Il est clair qu'avec tout cet argent qui rentre, je vais pouvoir faire durer mon voyage plus que prévu. Beaucoup plus ! Peut-être même m'établir dans une autre galaxie ? 

27 mai 2025, j'ai trouvé ma planète d'accueil et mon choix a été validé par la Société Nationale des Convoyages Feldspathiques. En échange, ils m'ont fait promettre de leur pondre une ode au feldspath. Je peur de m'être un peu trop avancée… L'enthousiasme de ceux qui osent ! En vrai, tout ce que j'en sais de ce matériau, c'est qu'il a permis de créer la seule céramique capable de résister aux forte températures liées à l'arrachages terrestre sans imposer de surcharge pondérale rédhibitoire. Ainsi, la place gagnée pu être occupée par nous autre, les voyageurs veinards ! Mais de là à en faire une chanson…
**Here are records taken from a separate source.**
Lemma join_emit (m : gmap string string) (pairs : list (string * string))
    (tr : string) :
  str.join (map text_of (emit m pairs tr))
  = weave (map (fun p => (unblank p.1, text_of (resolve m p.2))) pairs)
          (unblank tr).
Proof.
  induction pairs as [|[l t] pairs IH]; simpl.
  - apply join_literal.
  - rewrite map_app, join_app, join_literal. simpl. by rewrite IH.
Qed.

Lemma resolve_filled (m : gmap string string) (t v : string) :
  m !! t = Some v -> blank v = false ->
  resolve m t = {| kind_of := FILLED; text_of := v |} /\ value m t = v.
Proof. intros Hm Hv. unfold resolve, value. by rewrite Hm, Hv. Qed.

Lemma elem_of_concat_map (f : string -> list string) (ls : list string)
    (line t : string) :
  line ∈ ls -> t ∈ f line -> t ∈ concat (map f ls).
Proof.
  induction ls as [|x ls IH]; intros Hl Ht; [by apply elem_of_nil in Hl|].
  simpl. apply elem_of_app. apply elem_of_cons in Hl as [->|Hl]; auto.
Qed.

(** A token of a line of [T] belongs to the Token Set of [T]. *)
Lemma line_token (T line t : string) :
  line ∈ str.splitlines T -> t ∈ re.findall line -> t ∈ tokens T.
Proof.
  intros Hl Ht. apply unique_vars_elem. rewrite <- findall_splitlines.
  by apply (elem_of_concat_map re.findall _ line).
Qed.
Lemma unhandled_bind {A B : Type} (m : code A) (k : A → code B) :
  unhandled m → (∀ a, unhandled (k a)) → unhandled (m ≫= k).
Proof.
  intros Hm Hk w. unfold mbind, py_bind.
  destruct (Hm w) as (t1 & Hlog1 & H1).
  destruct (m w) as [[a|e] w1]; cbn [fst snd] in *; [|by exists t1].
  destruct (Hk a w1) as (t2 & Hlog2 & H2). exists (t1 ++ t2).
  split; [by rewrite Hlog2, Hlog1, app_assoc|].
  destruct (k a w1).1 as [b|e]; simpl in *.
  - rewrite all_returned_app. by rewrite H1, H2.
  - destruct H2 as (t0 & c & e0 & t3 & -> & H0 & Hrest). exists (t1 ++ t0), c, e0, t3.
    split; [by rewrite app_assoc|]. split; [|done].
    rewrite all_returned_app. by rewrite H1, H0.
Qed.

(** A [with] block around code without handlers: after an exception in the
    body only [__exit__] is called, and the exception goes on unless
    [__exit__] raises one of its own. *)
Lemma unhandled_with (mgr : Obj) (body : code ()) :
  no_suppress lib truthy → unwinds body → unhandled (with_ lib truthy mgr body).
Proof.
  intros Hex Hbody w. unfold with_.
  destruct (unwinds_invoke "__enter__" [Ob mgr] w) as (t1 & Hlog1 & H1).
  destruct (invoke lib "__enter__" [Ob mgr] w) as [[r1|e] w1]; cbn [fst snd] in *.
  2: { exists t1. split; [done|]. by apply (unwound_propagated (Raised e)). }
  destruct (Hbody w1) as (tb & Hlogb & Hb).
  destruct (body w1) as [[[]|e] w2]; cbn [fst snd] in *.
  - destruct (unwinds_invoke "__exit__" [Ob mgr; PyNone] w2) as (t3 & Hlog3 & H3).
    exists (t1 ++ tb ++ t3).
    destruct (invoke lib "__exit__" [Ob mgr; PyNone] w2) as [[r2|e] w3]; cbn [fst snd] in *.
    all: (split; [by rewrite Hlog3, Hlogb, Hlog1, <- !app_assoc|]).
    + unfold propagated, unwound in *. rewrite !all_returned_app. by rewrite H1, Hb, H3.
    + unfold propagated, unwound in *.
      destruct H3 as (t0 & c & -> & H0). exists (t1 ++ tb ++ t0), c, e, [].
      split; [by rewrite <- !app_assoc|]. split; [|auto].
      rewrite !all_returned_app. by rewrite H1, Hb, H0.
  - destruct Hb as (t0 & c & -> & H0).
    pose proof (Hex (Call "__exit__" [Ob mgr; Exc e]) (lib_state w2) eq_refl) as Hfalse.
    set (x := (lib (Call "__exit__" [Ob mgr; Exc e]) (lib_state w2)).1) in *.
    exists (t1 ++ (t0 ++ [(c, Raised e)]) ++ [(Call "__exit__" [Ob mgr; Exc e], x)]).
    assert (Hshape : ∀ e', e' = match x with Raised e'' => e'' | Returned _ => e end →
      propagated (Raised e' : outcome Exn ())
        (t1 ++ (t0 ++ [(c, Raised e)]) ++ [(Call "__exit__" [Ob mgr; Exc e], x)])).
    { intros e' He'. exists (t1 ++ t0), c, e, [(Call "__exit__" [Ob mgr; Exc e], x)].
      split; [by rewrite <- !app_assoc|]. split; [rewrite all_returned_app; by rewrite H1, H0|].
      right. exists (Call "__exit__" [Ob mgr; Exc e]), x. by repeat split. }
    unfold invoke. cbn [fst snd]. fold x.
    destruct x as [r2|e']; cbn [fst snd].
    + rewrite Hfalse. cbn [fst snd]. split; [by rewrite Hlogb, Hlog1, <- !app_assoc|].
      by apply Hshape.
    + split; [by rewrite Hlogb, Hlog1, <- !app_assoc|]. by apply Hshape.
Qed.

(** Straight-line code and loops of calls have no handler. *)
Ltac unwinds_calls :=
  repeat first
    [ apply unwinds_invoke
    | apply unwinds_ret
    | apply unwinds_loop_range; intros ?
    | apply unwinds_bind; [|intros ?] ].

Lemma unwinds_target_expression (x : Obj) : unwinds (target_expression lib x).
Proof. unfold target_expression, method, getattr, getitem. unwinds_calls. Qed.

Lemma unwinds_cell2 : unwinds (cell2 lib).
Proof.
  unfold cell2, method, getitem, setitem.
  unwinds_calls; apply unwinds_target_expression.
Qed.

Lemma unwinds_init_body (self train_x train_y likelihood : Obj) :
  unwinds (init_body lib self train_x train_y likelihood).
Proof. unfold init_body, method, getattr, setattr. unwinds_calls. Qed.

Lemma unwinds_forward_body (self x : Obj) : unwinds (forward_body lib self x).
Proof. unfold forward_body, method, call_object, getattr. unwinds_calls. Qed.

Lemma unwinds_cell3 (train_x train_y : Obj) : unwinds (cell3 lib train_x train_y).
Proof.
  unfold cell3, method, getattr.
  do 6 (apply unwinds_bind; [apply unwinds_invoke|intros ?]).
  apply unwinds_bind; [apply unwinds_init_body|intros ?]. unwinds_calls.
Qed.

Lemma unwinds_training_iteration (optimizer model mll train_x train_y : Obj) (i : nat) :
  unwinds (training_iteration lib optimizer model mll train_x train_y i).
Proof. unfold training_iteration, method, call_object, getattr, getitem. unwinds_calls. Qed.

Lemma unhandled_cell4 (likelihood model train_x train_y : Obj) :
  no_suppress lib truthy → unhandled (cell4 lib truthy likelihood model train_x train_y).
Proof.
  intros Hex. unfold cell4, method.
  do 6 (apply unhandled_bind; [apply unhandled_unwinds, unwinds_invoke|intros ?]).
  apply unhandled_with; [done|]. apply unwinds_loop_range. intros i.
  apply unwinds_training_iteration.
Qed.

Lemma unwinds_plot (y_labels : Obj) (title : string) : unwinds (plot lib y_labels title).
Proof. unfold plot, ax_plot, method. unwinds_calls. Qed.

Lemma unwinds_cell5 (likelihood model : Obj) : unwinds (cell5 lib likelihood model).
Proof.
  unfold cell5, method, call_object, getattr, getitem, setitem.
  unwinds_calls; first [apply unwinds_target_expression|apply unwinds_plot].
Qed.

Lemma unhandled_notebook : no_suppress lib truthy → unhandled (notebook lib truthy).
Proof.
  intros Hex. unfold notebook.
  apply unhandled_bind; [apply unhandled_unwinds, unwinds_cell2|intros [train_x train_y]].
  apply unhandled_bind; [apply unhandled_unwinds, unwinds_cell3|intros [likelihood model]].
  apply unhandled_bind; [by apply unhandled_cell4|intros _].
  apply unhandled_unwinds, unwinds_cell5.
Qed.

(** C6.  The notebook has no handler of its own.  For a library whose
    context managers do not swallow exceptions, every run of the cells adds a
    segment [t] to the log such that: if a call raised, the notebook ends in
    an exception; no call follows the first call that raised, except the
    [__exit__] of the enclosing [with] block; and the exception the notebook
    ends in is the one that call raised (or the one [__exit__] raised in
    turn).  If the notebook returned, no call raised.  The same holds of
    [forward], which the library calls back: it ends at the first call that
    raises, with that exception. *)
Theorem exceptions_propagate (Hex : no_suppress lib truthy) (w : world Obj Exn LibState) :
  (∃ t, log (notebook lib truthy w).2 = log w ++ t
        ∧ propagated (notebook lib truthy w).1 t
        ∧ (all_returned t = false → ∃ e, (notebook lib truthy w).1 = Raised e)
        ∧ (is_returned (notebook lib truthy w).1 = true → all_returned t = true))
  ∧ (∀ self x : Obj, unwinds (forward_body lib self x)).
Proof.
  split; [|apply unwinds_forward_body].
  destruct (unhandled_notebook Hex w) as (t & Hlog & H). exists t.
  split; [done|]. split; [done|].
  destruct (notebook lib truthy w).1 as [o|e]; simpl in *.
  - split; [congruence|done].
  - split; [by exists e|done].
Qed.

(* ------------------------------------------------------------------ *)
(** ** Runs that raise                                                  *)
(* ------------------------------------------------------------------ *)

Lemma traces_ret {A : Type} (a : A) (QR : A → segment → Prop) (QE : Exn → segment → Prop) :
  QR a [] → traces (mret a : code A) QR QE.
Proof. intros HQ w. exists []. split; [by rewrite app_nil_r|done]. Qed.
Je leur ai promis un premier jet pour mon retour. La tête qu'ils vont faire lorsqu'ils vont se rendre compte que mon rapatriement n'est plus à l'ordre du jours ! La Terre, sérieux, c'est mort. On fera sûrement pas mieux ailleurs mais… on ne fera jamais pire ! J'ai beau sentir un léger malaise en me regardant du coin de l'œil ; cette insouciance égoïste, ce bonheur infini autocentré : je m'en tape. Je me barre. Juliette, ma fillette, c'est à toi de faire la fête !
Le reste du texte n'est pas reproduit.